→ PROBLEM TO SOLVE
Below are the entries; give again exactly the lines from the one mentioning "Open Scope list_scope." through the one mentioning "(p : ExamParticipant)", inclusive.

→ RECORD SET
Start of Block

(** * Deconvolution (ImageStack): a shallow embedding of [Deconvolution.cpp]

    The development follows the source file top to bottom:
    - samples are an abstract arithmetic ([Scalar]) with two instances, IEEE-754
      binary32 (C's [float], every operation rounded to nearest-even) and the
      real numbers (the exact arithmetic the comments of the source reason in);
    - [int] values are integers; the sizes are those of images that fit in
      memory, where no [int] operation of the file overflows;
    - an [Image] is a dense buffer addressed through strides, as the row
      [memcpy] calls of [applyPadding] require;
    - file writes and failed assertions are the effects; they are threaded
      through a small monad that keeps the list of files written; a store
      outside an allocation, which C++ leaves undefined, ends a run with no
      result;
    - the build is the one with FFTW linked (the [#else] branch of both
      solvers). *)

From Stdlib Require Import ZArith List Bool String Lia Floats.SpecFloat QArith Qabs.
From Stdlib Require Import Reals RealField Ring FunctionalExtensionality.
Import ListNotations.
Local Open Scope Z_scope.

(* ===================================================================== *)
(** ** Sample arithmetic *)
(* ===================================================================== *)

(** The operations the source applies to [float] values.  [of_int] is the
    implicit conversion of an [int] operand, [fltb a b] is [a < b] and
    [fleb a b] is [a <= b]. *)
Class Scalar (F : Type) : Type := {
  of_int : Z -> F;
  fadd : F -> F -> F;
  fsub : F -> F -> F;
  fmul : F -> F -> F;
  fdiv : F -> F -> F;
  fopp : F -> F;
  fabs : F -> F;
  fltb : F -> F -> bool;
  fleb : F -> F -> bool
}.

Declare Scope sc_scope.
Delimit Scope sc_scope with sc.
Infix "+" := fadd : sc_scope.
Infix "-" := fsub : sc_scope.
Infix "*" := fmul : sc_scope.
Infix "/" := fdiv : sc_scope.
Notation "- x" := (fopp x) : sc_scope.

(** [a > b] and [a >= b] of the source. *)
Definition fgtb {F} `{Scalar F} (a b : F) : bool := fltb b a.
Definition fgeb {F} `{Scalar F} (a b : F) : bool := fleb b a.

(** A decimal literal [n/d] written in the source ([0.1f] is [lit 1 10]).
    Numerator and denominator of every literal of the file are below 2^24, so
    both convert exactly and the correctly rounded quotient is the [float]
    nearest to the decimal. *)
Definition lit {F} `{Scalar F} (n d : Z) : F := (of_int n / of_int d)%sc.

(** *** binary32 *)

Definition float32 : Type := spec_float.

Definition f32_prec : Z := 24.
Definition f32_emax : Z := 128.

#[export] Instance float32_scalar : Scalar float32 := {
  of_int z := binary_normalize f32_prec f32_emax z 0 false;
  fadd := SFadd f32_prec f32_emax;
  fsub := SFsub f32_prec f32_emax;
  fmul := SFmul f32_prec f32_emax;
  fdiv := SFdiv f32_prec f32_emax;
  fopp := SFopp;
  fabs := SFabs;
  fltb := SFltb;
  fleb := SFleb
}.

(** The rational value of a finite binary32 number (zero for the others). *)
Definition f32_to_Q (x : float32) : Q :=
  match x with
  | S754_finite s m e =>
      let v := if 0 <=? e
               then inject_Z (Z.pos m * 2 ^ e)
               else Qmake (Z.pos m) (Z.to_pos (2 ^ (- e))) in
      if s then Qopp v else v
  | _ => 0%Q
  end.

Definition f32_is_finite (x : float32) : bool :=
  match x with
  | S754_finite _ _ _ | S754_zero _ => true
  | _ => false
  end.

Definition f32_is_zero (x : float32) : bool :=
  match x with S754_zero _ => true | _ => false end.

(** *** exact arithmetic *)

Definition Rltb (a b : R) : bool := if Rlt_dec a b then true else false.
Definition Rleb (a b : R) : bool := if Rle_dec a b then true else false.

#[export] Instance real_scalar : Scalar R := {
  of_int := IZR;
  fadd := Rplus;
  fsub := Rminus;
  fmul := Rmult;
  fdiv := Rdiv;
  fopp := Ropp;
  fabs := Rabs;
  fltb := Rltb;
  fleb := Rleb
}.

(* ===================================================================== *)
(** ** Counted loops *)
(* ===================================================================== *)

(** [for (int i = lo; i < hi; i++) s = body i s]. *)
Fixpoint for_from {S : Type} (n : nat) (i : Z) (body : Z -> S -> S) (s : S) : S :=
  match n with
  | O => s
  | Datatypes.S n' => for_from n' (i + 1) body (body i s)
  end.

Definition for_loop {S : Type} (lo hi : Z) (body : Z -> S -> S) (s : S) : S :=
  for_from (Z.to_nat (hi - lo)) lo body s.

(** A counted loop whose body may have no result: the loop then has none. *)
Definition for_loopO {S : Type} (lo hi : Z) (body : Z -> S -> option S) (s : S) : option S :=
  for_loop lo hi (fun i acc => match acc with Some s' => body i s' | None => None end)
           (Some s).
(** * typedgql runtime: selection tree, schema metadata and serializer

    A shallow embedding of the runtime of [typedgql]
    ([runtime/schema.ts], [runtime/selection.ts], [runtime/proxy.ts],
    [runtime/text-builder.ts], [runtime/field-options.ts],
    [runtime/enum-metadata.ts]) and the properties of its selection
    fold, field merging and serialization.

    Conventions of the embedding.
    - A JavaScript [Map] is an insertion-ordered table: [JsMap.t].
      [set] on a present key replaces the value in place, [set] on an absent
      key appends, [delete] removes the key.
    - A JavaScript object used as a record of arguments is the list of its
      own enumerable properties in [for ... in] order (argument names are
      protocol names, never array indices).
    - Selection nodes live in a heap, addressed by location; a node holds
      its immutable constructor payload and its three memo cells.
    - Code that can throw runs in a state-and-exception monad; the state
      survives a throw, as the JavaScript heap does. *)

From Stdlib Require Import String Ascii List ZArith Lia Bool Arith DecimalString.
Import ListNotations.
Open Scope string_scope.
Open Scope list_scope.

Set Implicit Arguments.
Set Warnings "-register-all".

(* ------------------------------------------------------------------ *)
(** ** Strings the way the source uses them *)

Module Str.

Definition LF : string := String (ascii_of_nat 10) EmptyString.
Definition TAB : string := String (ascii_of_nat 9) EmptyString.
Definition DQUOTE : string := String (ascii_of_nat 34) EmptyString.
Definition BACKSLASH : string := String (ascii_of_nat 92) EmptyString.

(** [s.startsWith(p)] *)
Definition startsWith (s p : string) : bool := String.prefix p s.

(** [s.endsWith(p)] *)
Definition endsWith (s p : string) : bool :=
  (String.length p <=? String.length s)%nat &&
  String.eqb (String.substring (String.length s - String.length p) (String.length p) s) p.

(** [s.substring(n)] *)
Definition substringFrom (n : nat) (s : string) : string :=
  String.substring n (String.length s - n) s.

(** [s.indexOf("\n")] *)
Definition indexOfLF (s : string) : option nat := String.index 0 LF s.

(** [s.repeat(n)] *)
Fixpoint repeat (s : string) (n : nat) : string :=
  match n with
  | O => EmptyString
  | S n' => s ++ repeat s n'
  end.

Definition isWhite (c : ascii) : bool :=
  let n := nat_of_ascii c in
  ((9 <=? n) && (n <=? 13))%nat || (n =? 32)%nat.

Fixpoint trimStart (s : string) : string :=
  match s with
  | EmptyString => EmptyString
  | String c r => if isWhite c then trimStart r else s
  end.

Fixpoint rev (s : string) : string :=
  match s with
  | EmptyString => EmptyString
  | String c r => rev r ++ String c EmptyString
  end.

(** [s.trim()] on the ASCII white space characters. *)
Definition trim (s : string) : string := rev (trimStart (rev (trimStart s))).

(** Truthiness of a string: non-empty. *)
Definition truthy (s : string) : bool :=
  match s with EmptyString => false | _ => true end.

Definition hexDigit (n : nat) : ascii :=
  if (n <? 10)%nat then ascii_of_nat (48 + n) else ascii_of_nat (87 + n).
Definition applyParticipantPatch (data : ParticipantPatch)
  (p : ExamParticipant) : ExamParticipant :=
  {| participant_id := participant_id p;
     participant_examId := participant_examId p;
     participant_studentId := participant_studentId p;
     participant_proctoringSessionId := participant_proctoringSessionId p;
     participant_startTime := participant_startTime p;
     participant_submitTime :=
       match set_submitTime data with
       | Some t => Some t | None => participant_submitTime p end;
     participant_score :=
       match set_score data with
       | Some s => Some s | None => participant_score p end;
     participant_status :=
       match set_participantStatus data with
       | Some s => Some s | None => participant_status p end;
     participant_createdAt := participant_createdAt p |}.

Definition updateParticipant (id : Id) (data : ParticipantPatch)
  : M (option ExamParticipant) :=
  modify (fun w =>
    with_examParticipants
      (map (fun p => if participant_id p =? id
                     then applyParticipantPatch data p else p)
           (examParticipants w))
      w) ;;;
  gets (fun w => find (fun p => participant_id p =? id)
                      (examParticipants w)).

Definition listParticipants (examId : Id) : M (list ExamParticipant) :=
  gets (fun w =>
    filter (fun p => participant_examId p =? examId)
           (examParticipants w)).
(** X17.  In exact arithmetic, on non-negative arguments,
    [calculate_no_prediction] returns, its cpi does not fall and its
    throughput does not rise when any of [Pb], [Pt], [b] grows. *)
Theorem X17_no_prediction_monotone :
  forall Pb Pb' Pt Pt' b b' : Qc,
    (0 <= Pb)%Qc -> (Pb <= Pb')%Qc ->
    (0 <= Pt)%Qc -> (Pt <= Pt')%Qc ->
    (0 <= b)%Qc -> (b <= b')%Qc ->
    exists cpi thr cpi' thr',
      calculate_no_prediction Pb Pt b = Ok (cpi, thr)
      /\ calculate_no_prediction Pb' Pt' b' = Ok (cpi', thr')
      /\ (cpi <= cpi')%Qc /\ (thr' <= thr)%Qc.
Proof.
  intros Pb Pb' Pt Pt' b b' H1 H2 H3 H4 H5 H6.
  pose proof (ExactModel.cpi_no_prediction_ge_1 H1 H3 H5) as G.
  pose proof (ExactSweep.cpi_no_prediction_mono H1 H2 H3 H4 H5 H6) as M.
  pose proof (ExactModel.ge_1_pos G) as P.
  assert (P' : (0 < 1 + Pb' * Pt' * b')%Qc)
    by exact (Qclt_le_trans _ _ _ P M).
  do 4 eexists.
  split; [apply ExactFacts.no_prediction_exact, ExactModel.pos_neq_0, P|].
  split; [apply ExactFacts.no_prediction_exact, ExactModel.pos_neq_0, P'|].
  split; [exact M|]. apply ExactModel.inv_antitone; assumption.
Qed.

End of Block

→ YOUR RESPONSE
Open Scope list_scope.

Set Implicit Arguments.
Set Warnings "-register-all".

(* ------------------------------------------------------------------ *)
(** ** Strings the way the source uses them *)

Module Str.

Definition LF : string := String (ascii_of_nat 10) EmptyString.
Definition TAB : string := String (ascii_of_nat 9) EmptyString.
Definition DQUOTE : string := String (ascii_of_nat 34) EmptyString.
Definition BACKSLASH : string := String (ascii_of_nat 92) EmptyString.

(** [s.startsWith(p)] *)
Definition startsWith (s p : string) : bool := String.prefix p s.

(** [s.endsWith(p)] *)
Definition endsWith (s p : string) : bool :=
  (String.length p <=? String.length s)%nat &&
  String.eqb (String.substring (String.length s - String.length p) (String.length p) s) p.

(** [s.substring(n)] *)
Definition substringFrom (n : nat) (s : string) : string :=
  String.substring n (String.length s - n) s.

(** [s.indexOf("\n")] *)
Definition indexOfLF (s : string) : option nat := String.index 0 LF s.

(** [s.repeat(n)] *)
Fixpoint repeat (s : string) (n : nat) : string :=
  match n with
  | O => EmptyString
  | S n' => s ++ repeat s n'
  end.

Definition isWhite (c : ascii) : bool :=
  let n := nat_of_ascii c in
  ((9 <=? n) && (n <=? 13))%nat || (n =? 32)%nat.

Fixpoint trimStart (s : string) : string :=
  match s with
  | EmptyString => EmptyString
  | String c r => if isWhite c then trimStart r else s
  end.

Fixpoint rev (s : string) : string :=
  match s with
  | EmptyString => EmptyString
  | String c r => rev r ++ String c EmptyString
  end.

(** [s.trim()] on the ASCII white space characters. *)
Definition trim (s : string) : string := rev (trimStart (rev (trimStart s))).

(** Truthiness of a string: non-empty. *)
Definition truthy (s : string) : bool :=
  match s with EmptyString => false | _ => true end.

Definition hexDigit (n : nat) : ascii :=
  if (n <? 10)%nat then ascii_of_nat (48 + n) else ascii_of_nat (87 + n).
Definition applyParticipantPatch (data : ParticipantPatch)
  (p : ExamParticipant) : ExamParticipant :=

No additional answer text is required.